GLWA approved rate hikes immediately following the catastrophic February water main break. As Tiana Starks, Director of Communications at We the People of Detroit, explains, “GLWA has shifted the burden onto those least able to afford it, underscoring the urgent need for federal funding to rebuild a crumbling system that puts profits over people’s basic right to clean, safe and affordable water.”

Federal funding for water infrastructure is essential. Without it, water utilities are left with few choices, hiking up rates for customers and exacerbating the water affordability crisis. Investing in safe water and updating the infrastructure that keeps our water clean results in major health and economic dividends, creating jobs and lessening the chance that whole neighborhoods will be displaced, cars totaled, furnaces destroyed, and basements flooded due to century-old pipes bursting in the dead of winter like what recently happened in Detroit.

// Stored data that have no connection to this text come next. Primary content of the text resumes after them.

(* ===== verification/WaitQueue.v ===== *)
(** * Wait queues: components/drivers/src/waitqueue.c

    A list of nodes, each with a thread and a function that decides whether an
    event is for it.  A waiting thread is in no list of the kernel: the node, a
    local variable of the call, is what the queue holds. *)

From S2P Require Import Prelude Kernel Object Timer Scheduler Thread Clock KInv ThreadSpec Ipc.

(** [struct rt_wqueue_node] without its list node; functions by address, 0 is
    [__wqueue_default_wake]. *)
Record rt_wqueue_node := mk_wnode { polling_thread : nat; wn_wakeup : nat; wn_key : Z }.

(** Queues as sequences of nodes, the nodes, and the kernel. *)
Definition wait_state : Type := gmap nat (list nat) * (gmap nat rt_wqueue_node * kstate).

Definition kern {A} (m : M kstate A) : M wait_state A := on_snd (on_snd m).

(** [rt_list_insert_before] of a node that is linked would break its list. *)
Definition rt_wqueue_add (o n : nat) : M wait_state unit :=
  st ← get;
  rt_assert (bool_decide (map_Forall (fun _ l => n ∉ l) st.1));;
  upd_obj o (fun l => l ++ [n]).

Definition rt_wqueue_remove (n : nat) : M wait_state unit :=
  on_snd (get_obj n);;
  modify (fun st => (filter (fun x => x ≠ n) <$> st.1, st.2)).

Definition __wqueue_default_wake (n : nat) (key : Z) : M (gmap nat rt_wqueue_node * kstate) Z := mret 0.

Section wakeup.
(** The functions of the users; they do not change the lists of the queues. *)
Context (user_wakeup : nat -> nat -> Z -> M (gmap nat rt_wqueue_node * kstate) Z).

(** [entry->wakeup(entry, key)] *)
Definition call_wakeup (n : nat) (key : Z) : M (gmap nat rt_wqueue_node * kstate) Z :=
  entry ← get_obj n;
  match wn_wakeup entry with O => __wqueue_default_wake n key | f => user_wakeup f n key end.

(** The [for] loop over the nodes; the result is [need_schedule]. *)
Fixpoint wake_loop (nodes : list nat) (key : Z) : M wait_state bool :=
  match nodes with
  | [] => mret false
  | n :: nodes =>
      r ← on_snd (call_wakeup n key);
      if r =? 0 then
        entry ← on_snd (get_obj n);
        kern (rt_thread_resume (polling_thread entry));;
        rt_wqueue_remove n;;
        mret true
      else wake_loop nodes key
  end.

Definition rt_wqueue_wakeup (o : nat) (key : Z) : M wait_state unit :=
  l ← get_obj o;
  if bool_decide (l = []) then mret tt
  else
    l ← get_obj o;
    need_schedule ← wake_loop l key;
    when need_schedule (kern rt_schedule).
End wakeup.

(** The node [n] is the local variable [__wait]; up to [rt_wqueue_add]. *)
Definition wait_enter (o n t : nat) : M wait_state unit :=
  on_snd (put_obj n (mk_wnode t 0 0));;
  rt_wqueue_add o n.

(** From there to [rt_schedule]. *)
Definition wait_suspend (t : nat) (tick : Z) : M wait_state unit :=
  kern (RT_DEBUG_NOT_IN_INTERRUPT;;
        rt_thread_suspend t;;
        when (negb (tick =? RT_WAITING_FOREVER)) (arm_thread_timer t tick);;
        rt_schedule).

Definition rt_wqueue_wait (o n : nat) (condition msec : Z) : M wait_state (call nat Z) :=
  tid ← kern (gets k_current);
  let tick := rt_tick_from_millisecond msec in
  if negb (condition =? 0) || (tick =? 0) then mret (Return 0)
  else
    t ← deref (fun _ => tid);
    wait_enter o n t;;
    wait_suspend t tick;;
    mret (Waiting t).

(** From the return of [rt_schedule] on. *)
Definition rt_wqueue_wait_resume (n : nat) : M wait_state (call nat Z) :=
  rt_wqueue_remove n;; mret (Return 0).

(** ** Waking *)

Lemma run_wqueue_remove (qs : gmap nat (list nat)) (ns : gmap nat rt_wqueue_node) (s : kstate) n e :
  ns !! n = Some e -> rt_wqueue_remove n (qs, (ns, s)) = Ok tt (filter (fun x => x ≠ n) <$> qs, (ns, s)).
Proof.
  intros Hn. unfold rt_wqueue_remove. by rewrite (bind_Ok _ _ _ _ _ (run_on_snd _ qs _ _ _ (run_get_obj ns s n e Hn))).
Qed.

(** The thread of a node after the attempt to resume it. *)
Definition woken (s : kstate) (t : nat) (th : rt_thread) : kstate :=
  if decide (state_of th = RT_THREAD_SUSPEND) then resumed t th s else s.

Lemma run_resume_woken s t th :
  kinv s -> k_threads s !! t = Some th -> exists r, rt_thread_resume t s = Ok r (woken s t th) /\ kinv (woken s t th).
Proof.
  intros I Ht. unfold woken. case_decide as Hst.
  - eexists. split; [by apply run_thread_resume|by apply kinv_resumed].
  - eexists. split; [by eapply run_thread_resume_not_suspended|done].
Qed.

Section waking.
Context (user_wakeup : nat -> nat -> Z -> M (gmap nat rt_wqueue_node * kstate) Z) (key : Z) (accepts : nat -> bool).
Context (qs : gmap nat (list nat)) (ns : gmap nat rt_wqueue_node) (s : kstate).

(** A node of a known thread whose function decides by [accepts] and changes
    nothing. *)
Definition answers (n : nat) : Prop :=
  exists e th r, ns !! n = Some e /\ k_threads s !! polling_thread e = Some th /\
    call_wakeup user_wakeup n key (ns, s) = Ok r (ns, s) /\ (r = 0 <-> accepts n = true).

Lemma run_wake_loop l :
  kinv s -> Forall answers l ->
  match list_find accepts l with
  | Some (_, n) => exists e th, ns !! n = Some e /\ k_threads s !! polling_thread e = Some th /\
      wake_loop user_wakeup l key (qs, (ns, s)) = Ok true (filter (fun x => x ≠ n) <$> qs, (ns, woken s (polling_thread e) th))
  | None => wake_loop user_wakeup l key (qs, (ns, s)) = Ok false (qs, (ns, s))
  end.
Proof.
  intros I Hl. induction Hl as [|n l (e & th & r & He & Ht & Er & Hr) _ IH]; [done|]. cbn [list_find wake_loop].
  rewrite (bind_Ok _ _ _ _ _ (run_on_snd _ qs _ _ _ Er)). destruct (decide (accepts n)) as [Ha|Ha].
  - exists e, th. split_and!; [done|done|]. rewrite (proj2 (Z.eqb_eq r 0)) by (by apply Hr, Is_true_true).
    rewrite (bind_Ok _ _ _ _ _ (run_on_snd _ qs _ _ _ (run_get_obj ns s n e He))).
    destruct (run_resume_woken s _ th I Ht) as (r' & Er' & _). unfold kern.
    rewrite (bind_Ok _ _ _ _ _ (run_on_snd _ qs _ _ _ (run_on_snd _ ns _ _ _ Er'))).
    by rewrite (bind_Ok _ _ _ _ _ (run_wqueue_remove qs ns _ n e He)).
  - rewrite (proj2 (Z.eqb_neq r 0)) by (rewrite Hr; intros E; apply Ha; by apply Is_true_true).
    destruct (list_find accepts l) as [[i x]|]; exact IH.
Qed.

(** [rt_wqueue_wakeup]: the first node of the queue whose function accepts the key
    leaves the queue and its thread, if it sleeps, becomes ready; without such a
    node nothing happens. *)
Theorem rt_wqueue_wakeup_correct o l u uh :
  kinv s -> ready s u uh -> qs !! o = Some l -> Forall answers l ->
  exists st', rt_wqueue_wakeup user_wakeup o key (qs, (ns, s)) = Ok tt st' /\ kinv st'.2.2 /\
    match list_find accepts l with
    | Some (_, n) => exists e th, ns !! n = Some e /\ k_threads s !! polling_thread e = Some th /\
        st' = (filter (fun x => x ≠ n) <$> qs, (ns, scheduled (woken s (polling_thread e) th)))
    | None => st' = (qs, (ns, s))
    end.
Proof.
  intros I Hu Hq Hl. unfold rt_wqueue_wakeup. run_step (run_get_obj qs (ns, s) o l Hq).
  pose proof (run_wake_loop l I Hl) as H. case_bool_decide as El; [subst l; by eexists|].
  run_step (run_get_obj qs (ns, s) o l Hq). destruct (list_find accepts l) as [[i n]|].
  - destruct H as (e & th & He & Ht & E). run_step E. destruct (run_resume_woken s _ th I Ht) as (r & _ & I').
    assert (exists v vh, ready (woken s (polling_thread e) th) v vh) as (v & vh & Hv).
    { unfold woken. case_decide; [eexists _, _; apply resumed_ready|by eexists _, _]. }
    eexists. split; [cbn [when]; unfold kern; apply run_on_snd, run_on_snd; by eapply run_schedule|].
    split; [by apply kinv_scheduled|]. by exists e, th.
  - run_step H. by eexists.
Qed.
End waking.

(** ** Waiting *)

Lemma run_wait_suspend (qs : gmap nat (list nat)) (ns : gmap nat rt_wqueue_node) s t th tick :
  blocking_ctx s t th -> tick = RT_WAITING_FOREVER \/ 0 < tick < RT_TICK_MAX / 2 ->
  let s1 := armed t tick (suspended t th s) in
  wait_suspend t tick (qs, (ns, s)) = Ok tt (qs, (ns, scheduled s1)) /\ kinv s1 /\
  k_threads s1 !! t = Some (set_th_stat (with_state RT_THREAD_SUSPEND (th_stat th)) th).
Proof.
  intros [I Hc [Ht Hst] Hn (u & uh & Hne & Hu & Hus)] Htick s1.
  pose proof (kinv_suspended _ _ _ I Ht Hst) as I0. set (th' := set_th_stat (with_state RT_THREAD_SUSPEND (th_stat th)) th).
  assert (k_threads (suspended t th s) !! t = Some th') as Ht' by (rewrite suspended_threads; apply lookup_insert_eq).
  assert (kinv s1) as I1 by (apply (kinv_armed _ _ th'); [done|done|apply state_suspend]).
  assert (ready s1 u uh) as Hu1 by (split; [|done]; unfold s1; by rewrite armed_threads, suspended_threads, lookup_insert_ne).
  split; [|split; [done|by unfold s1; rewrite armed_threads]]. unfold wait_suspend, kern. apply run_on_snd, run_on_snd.
  assert (RT_DEBUG_NOT_IN_INTERRUPT s = Ok tt s) as E0 by (unfold RT_DEBUG_NOT_IN_INTERRUPT, gets, mbind, M_bind; by rewrite Hn).
  run_step E0. run_step (run_thread_suspend s t th I Ht Hst).
  assert (when (negb (tick =? RT_WAITING_FOREVER)) (arm_thread_timer t tick) (suspended t th s) = Ok tt s1) as E1.
  { destruct Htick as [->|Htick]; [done|]. rewrite (proj2 (Z.eqb_neq _ _)) by (unfold RT_WAITING_FOREVER; lia).
    destruct (inv_timer _ I0 _ _ Ht') as (tm & Htm & _). apply (run_arm_thread_timer _ _ tm); [done|lia]. }
  run_step E1. by apply (run_schedule s1 u uh).
Qed.

(** The queues without and with one node that is in no queue. *)
Lemma unlinked_forall (qs : gmap nat (list nat)) n :
  (forall o l, qs !! o = Some l -> n ∉ l) -> map_Forall (fun _ l => n ∉ l) qs.
Proof. intros H o l. apply H. Qed.

Lemma remove_added (qs : gmap nat (list nat)) o n l :
  (forall o l, qs !! o = Some l -> n ∉ l) -> qs !! o = Some l -> filter (fun x => x ≠ n) <$> <[o := l ++ [n]]> qs = qs.
Proof.
  intros H Hl. apply map_eq. intros i. rewrite lookup_fmap. destruct (decide (o = i)) as [<-|Hne].
  - rewrite lookup_insert_eq, Hl. simpl. f_equal. rewrite filter_app, filter_cons_False, filter_ne_notin by naive_solver. apply app_nil_r.
  - rewrite lookup_insert_ne by done. destruct (qs !! i) as [k|] eqn:E; [|done]. simpl. f_equal. by apply filter_ne_notin, (H i).
Qed.

(** A node that was already taken out is taken out again without effect. *)
Lemma remove_absent (qs : gmap nat (list nat)) n :
  (forall o l, qs !! o = Some l -> n ∉ l) -> filter (fun x => x ≠ n) <$> qs = qs.
Proof.
  intros H. apply map_eq. intros i. rewrite lookup_fmap. destruct (qs !! i) as [k|] eqn:E; [|done]. simpl. f_equal. by apply filter_ne_notin, (H i).
Qed.

Lemma run_wait_enter (qs : gmap nat (list nat)) (ns : gmap nat rt_wqueue_node) (s : kstate) o n t l :
  (forall o l, qs !! o = Some l -> n ∉ l) -> qs !! o = Some l ->
  wait_enter o n t (qs, (ns, s)) = Ok tt (<[o := l ++ [n]]> qs, (<[n := mk_wnode t 0 0]> ns, s)).
Proof.
  intros H Hl. unfold wait_enter. unfold put_obj at 1. erewrite bind_Ok by reflexivity. unfold rt_wqueue_add, get.
  erewrite bind_Ok by reflexivity. cbn [fst snd]. rewrite bool_decide_eq_true_2 by by apply unlinked_forall.
  erewrite bind_Ok by reflexivity. by apply (run_upd_obj qs _ o (fun l => l ++ [n]) l).
Qed.

(** A thread that waits on an empty queue sleeps, with its node in the queue;
    whatever the kernel does while it sleeps, the next [rt_wqueue_wakeup] makes it
    ready, and its call returns with the queue as it was before. *)
Theorem wqueue_handshake user_wakeup qs ns s o n t th msec :
  blocking_ctx s t th -> qs !! o = Some [] -> (forall o' l, qs !! o' = Some l -> n ∉ l) ->
  - 2 ^ 31 <= msec <= 2147482 -> msec ≠ 0 ->
  let qs1 := <[o := [n]]> qs in let ns1 := <[n := mk_wnode t 0 0]> ns in
  exists s1, rt_wqueue_wait o n 0 msec (qs, (ns, s)) = Ok (Waiting t) (qs1, (ns1, s1)) /\ kinv s1 /\
    (exists th1, k_threads s1 !! t = Some th1 /\ state_of th1 = RT_THREAD_SUSPEND) /\
    forall s2 th2 key u uh, kinv s2 -> k_threads s2 !! t = Some th2 -> state_of th2 = RT_THREAD_SUSPEND -> ready s2 u uh ->
    exists s3, rt_wqueue_wakeup user_wakeup o key (qs1, (ns1, s2)) = Ok tt (qs, (ns1, s3)) /\ kinv s3 /\
      (exists th3, ready s3 t th3) /\
      rt_wqueue_wait_resume n (qs, (ns1, s3)) = Ok (Return 0) (qs, (ns1, s3)).
Proof.
  intros B Hq Hn Hms Hz qs1 ns1. pose proof (bc_current _ _ _ B) as Hc.
  destruct (rt_tick_from_millisecond_correct msec Hms) as [Et _].
  assert (rt_tick_from_millisecond msec = RT_WAITING_FOREVER \/ 0 < rt_tick_from_millisecond msec < RT_TICK_MAX / 2) as Htick.
  { rewrite Et. destruct (Z.ltb_spec msec 0); [by left|right]. change (RT_TICK_MAX / 2) with 2147483647. lia. }
  destruct (run_wait_suspend qs1 ns1 s t th _ B Htick) as (E & I1 & Ht1). eexists. split; [|split; [by apply kinv_scheduled|split]].
  - unfold rt_wqueue_wait. unfold kern at 1, gets. erewrite bind_Ok by reflexivity. cbn [snd]. change (negb (0 =? 0)) with false.
    rewrite (proj2 (Z.eqb_neq _ _)) by (unfold RT_WAITING_FOREVER in Htick; lia). cbv iota. cbn [orb].
    erewrite bind_Ok by (apply run_deref; exact Hc). run_step (run_wait_enter qs ns s o n t [] Hn Hq). run_step E. reflexivity.
  - rewrite scheduled_threads. eexists. split; [exact Ht1|apply state_suspend].
  - intros s2 th2 key u uh I2 Ht2 Hs2 Hu.
    assert (ns1 !! n = Some (mk_wnode t 0 0)) as He by apply lookup_insert_eq.
    assert (Forall (answers user_wakeup key (fun _ => true) ns1 s2) [n]) as Hans.
    { constructor; [|constructor]. exists (mk_wnode t 0 0), th2, 0. split_and!; try done.
      unfold call_wakeup. by run_step (run_get_obj ns1 s2 n _ He). }
    destruct (rt_wqueue_wakeup_correct user_wakeup key (fun _ => true) qs1 ns1 s2 o [n] u uh I2 Hu ltac:(apply lookup_insert_eq) Hans)
      as (st3 & E3 & _ & e & th2' & He' & Ht2' & ->).
    rewrite He in He'. injection He' as <-. simpl in Ht2'. rewrite Ht2 in Ht2'. injection Ht2' as <-.
    unfold woken in E3. simpl in E3. rewrite decide_True in E3 by done. pose proof (remove_added qs o n [] Hn Hq) as Er.
    change (<[o := [] ++ [n]]> qs) with qs1 in Er. rewrite Er in E3. exists (scheduled (resumed t th2 s2)). split; [exact E3|].
    split; [by apply kinv_scheduled, kinv_resumed|]. split.
    + eexists. split; [rewrite scheduled_threads, resumed_lookup; apply lookup_insert_eq|apply state_ready].
    + unfold rt_wqueue_wait_resume. run_step (run_wqueue_remove qs ns1 (scheduled (resumed t th2 s2)) n _ He).
      by rewrite (remove_absent qs n Hn).
Qed.

(** ** Limits of the code *)

Definition demo_wait : wait_state := ({[1%nat := []]}, (∅, demo)).

(** An event between the entry of the node and the suspension finds the node but
    no sleeping thread: the node is gone, the thread then sleeps for ever. *)
Theorem wqueue_lost_wakeup :
  let st := run (wait_enter 1 7 1;; rt_wqueue_wakeup (fun _ _ _ => mret 1) 1 0;; wait_suspend 1 RT_WAITING_FOREVER) demo_wait in
  st.1 !! 1%nat = Some [] /\ has_state st.2.2 RT_THREAD_SUSPEND 1 = true /\ is_linkedb st.2.2 1 = false /\
  TThread 1 ∉ k_timer_list st.2.2.
Proof. vm_compute. split_and!; try reflexivity. set_solver. Qed.

(** ** Witnesses *)

Lemma wqueue_handshake_witness :
  exists s1, rt_wqueue_wait 1 7 0 (-1) demo_wait = Ok (Waiting 1%nat) (<[1%nat := [7%nat]]> {[1%nat := []]}, (<[7%nat := mk_wnode 1 0 0]> ∅, s1)) /\
    kinv s1.
Proof.
  destruct (wqueue_handshake (fun _ _ _ => mret 1) {[1%nat := []]} ∅ demo 1 7 1 (thread_at demo 1) (-1)) as (s1 & E & I & _).
  - exact demo_ctx.
  - reflexivity.
  - intros o' l [_ <-]%lookup_singleton_Some. set_solver.
  - lia.
  - lia.
  - exists s1. split; [exact E|exact I].
Defined.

We all need affordable, clean, safe, and reliable drinking water. Sixty-three percent of voters say that drinking water and sewer systems should be priorities for US government spending, and 88% of voters prioritize addressing drinking water contamination.

When our water infrastructure doesn’t work as it should, or has outdated treatment capabilities, it can increase our risk of contamination and wreak havoc on the health of vulnerable groups, like young children and older adults. “One serious consequence of contaminated drinking water is harm to reproductive health, a cost that is borne disproportionately by women of color and their families,” explains LaTanya Bell, Co-Executive Director of Wisdom Institute, a Detroit-based organization which champions reproductive justice and maternal and child health.

With such strong bipartisan support, Congress needs to commit full funding levels for these well-established programs that provide necessary infrastructure upgrades across our communities. Our members of Congress have their attention pulled in a lot of directions these days – it’s important we remind them to invest in what we all want – clean, safe, reliable, affordable water and the
infrastructure necessary to deliver it.